■ **EXERCISE DETAILS**
Scan the data below and copy each line where "injection" occurs.

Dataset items
Lemma ResumeIn_validate_defaults raw payload :
  ResumeIn_validate raw = inr payload →
  email payload = optional_field (raw_email raw)
  ∧ linkedin payload = optional_field (raw_linkedin raw)
  ∧ twitter payload = optional_field (raw_twitter raw)
  ∧ summary payload = optional_field (raw_summary raw)
  ∧ skills payload = default [] (raw_skills raw)
  ∧ (raw_experiences raw = None → experiences payload = [])
  ∧ (raw_education raw = None → education payload = [])
  ∧ (raw_projects raw = None → projects payload = []).
Proof.
  unfold ResumeIn_validate.
  destruct (str_field _ _) as [?|u]; [by repeat case_match|].
  destruct (list_field ResumeExperience_validate _ _) as [?|x] eqn:Hx;
    [by repeat case_match|].
  destruct (list_field ResumeEducation_validate _ _) as [?|e] eqn:He;
    [by repeat case_match|].
  destruct (list_field ResumeProject_validate _ _) as [?|p] eqn:Hp; [done|].
  intros [= <-]. simpl. split_and!; try done.
  - intros Hn. rewrite Hn in Hx. simpl in Hx. congruence.
  - intros Hn. rewrite Hn in He. simpl in He. congruence.
  - intros Hn. rewrite Hn in Hp. simpl in Hp. congruence.
Qed.

Lemma ResumeIn_validate_scalars raw payload :
  ResumeIn_validate raw = inr payload →
  raw_resume_user_id raw = Some (resume_user_id payload).
Proof.
  unfold ResumeIn_validate.
  destruct (str_field _ _) as [?|u] eqn:Hu; [by repeat case_match|].
  destruct (list_field ResumeExperience_validate _ _);
    [by repeat case_match|].
  destruct (list_field ResumeEducation_validate _ _);
    [by repeat case_match|].
  destruct (list_field ResumeProject_validate _ _); [done|].
  intros [= <-]. simpl. unfold str_field in Hu.
  destruct (raw_resume_user_id raw); [|done]. by injection Hu as ->.
Qed.

(** C4: two resume upserts with the same [user_id], on a store holding at
    most one document of that user, leave exactly one document of that user.
    Every field of [ResumeIn] in it holds the value of the second write: the
    body's [user_id], its scalar fields and skills, and the validated
    experiences, education entries and projects.  A field the second body
    omits is stored as its default, null for the scalar fields and the
    empty list for the list fields, whatever the first body gave. *)
Theorem upsert_twice_replaces raw1 raw2 p1 p2 w d :
  db w = Some d →
  ResumeIn_validate raw1 = inr p1 →
  ResumeIn_validate raw2 = inr p2 →
  resume_user_id p2 = resume_user_id p1 →
  (length (filter (λ x, matches (resume_user_id p1) x = true) (resume d))
   ≤ 1)%nat →
  ∃ w1 w2 stored,
    post_api_resume raw1 w = (inr {| resume_ok := true |}, w1)
    ∧ post_api_resume raw2 w1 = (inr {| resume_ok := true |}, w2)
    ∧ filter (λ x, matches (resume_user_id p1) x = true) (resumes w2)
      = [stored]
    ∧ stored !! "user_id" = VStr <$> raw_resume_user_id raw2
    ∧ stored !! "email"
      = Some (dump_str (optional_field (raw_email raw2)))
    ∧ stored !! "linkedin"
      = Some (dump_str (optional_field (raw_linkedin raw2)))
    ∧ stored !! "twitter"
      = Some (dump_str (optional_field (raw_twitter raw2)))
    ∧ stored !! "summary"
      = Some (dump_str (optional_field (raw_summary raw2)))
    ∧ stored !! "skills"
      = Some (VList (map VStr (default [] (raw_skills raw2))))
    ∧ stored !! "experiences"
      = Some (VList (map dump_experience (experiences p2)))
    ∧ stored !! "education"
      = Some (VList (map dump_education (education p2)))
    ∧ stored !! "projects"
      = Some (VList (map dump_project (projects p2)))
    ∧ (raw_email raw2 = None → stored !! "email" = Some VNone)
    ∧ (raw_linkedin raw2 = None → stored !! "linkedin" = Some VNone)
    ∧ (raw_twitter raw2 = None → stored !! "twitter" = Some VNone)
    ∧ (raw_summary raw2 = None → stored !! "summary" = Some VNone)
    ∧ (raw_skills raw2 = None → stored !! "skills" = Some (VList []))
    ∧ (raw_experiences raw2 = None →
       stored !! "experiences" = Some (VList []))
    ∧ (raw_education raw2 = None → stored !! "education" = Some (VList []))
    ∧ (raw_projects raw2 = None → stored !! "projects" = Some (VList [])).
Proof.
  intros Hd Hv1 Hv2 Huid Hone.
  set (uid := resume_user_id p1) in *.
  unfold post_api_resume. rewrite Hv1, Hv2.
  pose proof (upsert_resume_run p1 w d Hd) as Hrun1.
  set (f1 := <["created_at" := _]> (<["updated_at" := _]> (model_dump p1)))
    in Hrun1.
  set (w1 := {| db := Some _; clock := clock w; reads := S (S (reads w)) |})
    in Hrun1.
  pose proof (upsert_resume_run p2 w1 _ eq_refl) as Hrun2.
  set (f2 := <["created_at" := _]> (<["updated_at" := _]> (model_dump p2)))
    in Hrun2.
  assert (Hf1 : f1 !! "user_id" = Some (VStr uid))
    by apply payload_dict_user_id.
  assert (Hf2 : f2 !! "user_id" = Some (VStr uid)).
  { unfold f2. rewrite payload_dict_user_id. by rewrite Huid. }
  assert (Hfield : ∀ rest k, k ∈ ResumeIn_fields →
            (f2 ∪ rest) !! k = model_dump p2 !! k).
  { intros rest k Hk. rewrite lookup_union_l'.
    - by apply payload_dict_field.
    - unfold f2. rewrite payload_dict_field by done.
      by apply model_dump_lookup. }
  destruct (ResumeIn_validate_defaults _ _ Hv2)
    as (He & Hl & Ht & Hs & Hsk & Hx & Hed & Hp).
  pose proof (ResumeIn_validate_scalars _ _ Hv2) as Hu2.
  eexists w1, _, (f2 ∪ (f1 ∪ default {["user_id" := VStr uid]}
                          (find_one uid (resume d)))).
  split; [exact Hrun1|]. split; [exact Hrun2|].
  split.
  { unfold resumes. simpl. rewrite Huid. fold uid.
    rewrite !filter_matches_update_one by done.
    unfold find_one.
    destruct (filter _ (resume d)) as [|d0 [|d1 rest]]; simpl in *;
      [done|done|lia]. }
  destruct (model_dump_scalars p2) as (Me & Ml & Mt & Ms).
  destruct (model_dump_lists p2) as (Msk & Mx & Med & Mp).
  split_and!; try intros Hnone;
    (rewrite Hfield by (apply ResumeIn_fields_elem; simpl; tauto)).
  - by rewrite model_dump_user_id, Hu2.
  - by rewrite Me, He.
  - by rewrite Ml, Hl.
  - by rewrite Mt, Ht.
  - by rewrite Ms, Hs.
  - by rewrite Msk, Hsk.
  - exact Mx.
  - exact Med.
  - exact Mp.
  - by rewrite Me, He, Hnone.
  - by rewrite Ml, Hl, Hnone.
  - by rewrite Mt, Ht, Hnone.
  - by rewrite Ms, Hs, Hnone.
  - by rewrite Msk, Hsk, Hnone.
  - by rewrite Mx, Hx.
  - by rewrite Med, Hed.
  - by rewrite Mp, Hp.
Qed.

(** C4, at two writes of user ["u"] on the empty store.  The first gives an
    e-mail address, a summary and the skill "rocq"; the second gives
    another e-mail address, two other skills, an experience, an education
    entry and a project, and no summary.  The one stored document has the
    values of the second write, and a null summary. *)
Lemma upsert_twice_replaces_witness :
  ∃ w1 w2 stored,
    post_api_resume first_resume_body empty_world
    = (inr {| resume_ok := true |}, w1)
    ∧ post_api_resume replacing_resume_body w1
      = (inr {| resume_ok := true |}, w2)
    ∧ filter (λ x, matches "u" x = true) (resumes w2) = [stored]
    ∧ stored !! "user_id" = Some (VStr "u")
    ∧ stored !! "email" = Some (VStr "new@example.org")
    ∧ stored !! "linkedin" = Some VNone
    ∧ stored !! "twitter" = Some VNone
    ∧ stored !! "summary" = Some VNone
    ∧ stored !! "skills" = Some (VList [VStr "ocaml"; VStr "coq"])
    ∧ stored !! "experiences"
      = Some (VList [VDoc [("company", VStr "ACME"); ("role", VStr "dev");
                           ("start", VStr "2020"); ("end", VStr "2022");
                           ("description", VStr "backend")]])
    ∧ stored !! "education"
      = Some (VList [VDoc [("school", VStr "MIT"); ("degree", VStr "BSc");
                           ("start", VStr "2016"); ("end", VStr "2020");
                           ("details", VNone)]])
    ∧ stored !! "projects"
      = Some (VList [VDoc [("name", VStr "sensai");
                           ("link", VStr "https://x.org");
                           ("description", VNone)]])
    ∧ (raw_email replacing_resume_body = None →
       stored !! "email" = Some VNone)
    ∧ (raw_linkedin replacing_resume_body = None →
       stored !! "linkedin" = Some VNone)
    ∧ (raw_twitter replacing_resume_body = None →
       stored !! "twitter" = Some VNone)
    ∧ (raw_summary replacing_resume_body = None →
       stored !! "summary" = Some VNone)
    ∧ (raw_skills replacing_resume_body = None →
       stored !! "skills" = Some (VList []))
    ∧ (raw_experiences replacing_resume_body = None →
       stored !! "experiences" = Some (VList []))
    ∧ (raw_education replacing_resume_body = None →
       stored !! "education" = Some (VList []))
    ∧ (raw_projects replacing_resume_body = None →
       stored !! "projects" = Some (VList [])).
Proof.
  apply (upsert_twice_replaces first_resume_body replacing_resume_body
           first_resume replacing_resume empty_world
           {| quiz := []; resume := [] |}).
  - reflexivity.
  - reflexivity.
  - reflexivity.
  - reflexivity.
  - simpl. lia.
Defined.

(** * Further properties *)

(** ** Which quiz bodies are valid *)

Lemma int_field_inr at_ ge le o z :
  int_field at_ ge le o = inr z →
  o = Some z
  ∧ (∀ lo, ge = Some lo → lo ≤ z)
  ∧ (∀ hi, le = Some hi → z ≤ hi).
Proof.
  unfold int_field. destruct o as [z'|]; [|done].
  destruct ge as [lo|], le as [hi|];
    repeat match goal with
           | |- context [?a <? ?b] => destruct (Z.ltb_spec a b)
           end;
    intros [= <-]; split_and!; try done; intros ? [= <-]; lia.
Qed.

(** X1: a body is a valid [QuizIn] exactly when [user_id], [score],
    [total_questions] and [correct_answers] are all present, [score] is
    within 0..100, [total_questions] is at least 1 and [correct_answers] is
    at least 0; the payload then carries these values, and its [feedback]
    is the body's, absent and null alike giving [None].  Nothing relates
    [correct_answers] to [total_questions]. *)
Theorem QuizIn_validate_accepts_iff raw payload :
  QuizIn_validate raw = inr payload ↔
  raw_user_id raw = Some (user_id payload)
  ∧ raw_score raw = Some (score payload)
  ∧ raw_total_questions raw = Some (total_questions payload)
  ∧ raw_correct_answers raw = Some (correct_answers payload)
  ∧ feedback payload = optional_field (raw_feedback raw)
  ∧ 0 ≤ score payload ≤ 100
  ∧ 1 ≤ total_questions payload
  ∧ 0 ≤ correct_answers payload.
Proof.
  split.
  - unfold QuizIn_validate, validate_user_id, validate_score,
      validate_total_questions, validate_correct_answers.
    destruct (str_field _ _) as [?|u] eqn:Hu; [by repeat case_match|].
    destruct (int_field _ _ (Some 100) _) as [?|s] eqn:Hs;
      [by repeat case_match|].
    destruct (int_field _ (Some 1) _ _) as [?|t] eqn:Ht;
      [by repeat case_match|].
    destruct (int_field _ (Some 0) None _) as [?|c] eqn:Hc; [done|].
    intros [= <-]. simpl.
    apply int_field_inr in Hs as (-> & Hs1 & Hs2).
    apply int_field_inr in Ht as (-> & Ht1 & _).
    apply int_field_inr in Hc as (-> & Hc1 & _).
    unfold str_field in Hu. destruct (raw_user_id raw); [|done].
    injection Hu as ->.
    specialize (Hs1 _ eq_refl). specialize (Hs2 _ eq_refl).
    specialize (Ht1 _ eq_refl). specialize (Hc1 _ eq_refl).
    split_and!; (done || lia).
  - intros (Hu & Hs & Ht & Hc & Hf & Hsb & Htb & Hcb).
    unfold QuizIn_validate, validate_user_id, validate_score,
      validate_total_questions, validate_correct_answers.
    rewrite Hu, Hs, Ht, Hc. simpl str_field.
    rewrite int_field_within by lia.
    rewrite !int_field_at_least by lia.
    rewrite <- Hf. by destruct payload.
Qed.

(** ** What a quiz submission does to the store *)

Lemma create_quiz_result_run payload w d :
  db w = Some d →
  create_quiz_result payload w
  = (inr {| id := length (quiz d); ok := true |},
     {| db := Some
          {| quiz := quiz d ++
               [{| q_user_id := user_id payload;
                   q_score := Some (score payload);
                   q_total_questions := Some (total_questions payload);
                   q_correct_answers := Some (correct_answers payload);
                   q_feedback := Some (feedback payload);
                   q_created_at := Some (clock w (reads w));
                   q_updated_at := Some (clock w (S (reads w))) |}];
             resume := resume d |};
        clock := clock w;
        reads := S (S (reads w)) |}).
Proof.
  intros Hd. unfold create_quiz_result, create_document, bind, now, get_db,
    put_db, ret. simpl. by rewrite Hd.
Qed.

■ **RESPONSE AREA**
  destruct (raw_resume_user_id raw); [|done]. by injection Hu as ->.
    injection Hu as ->.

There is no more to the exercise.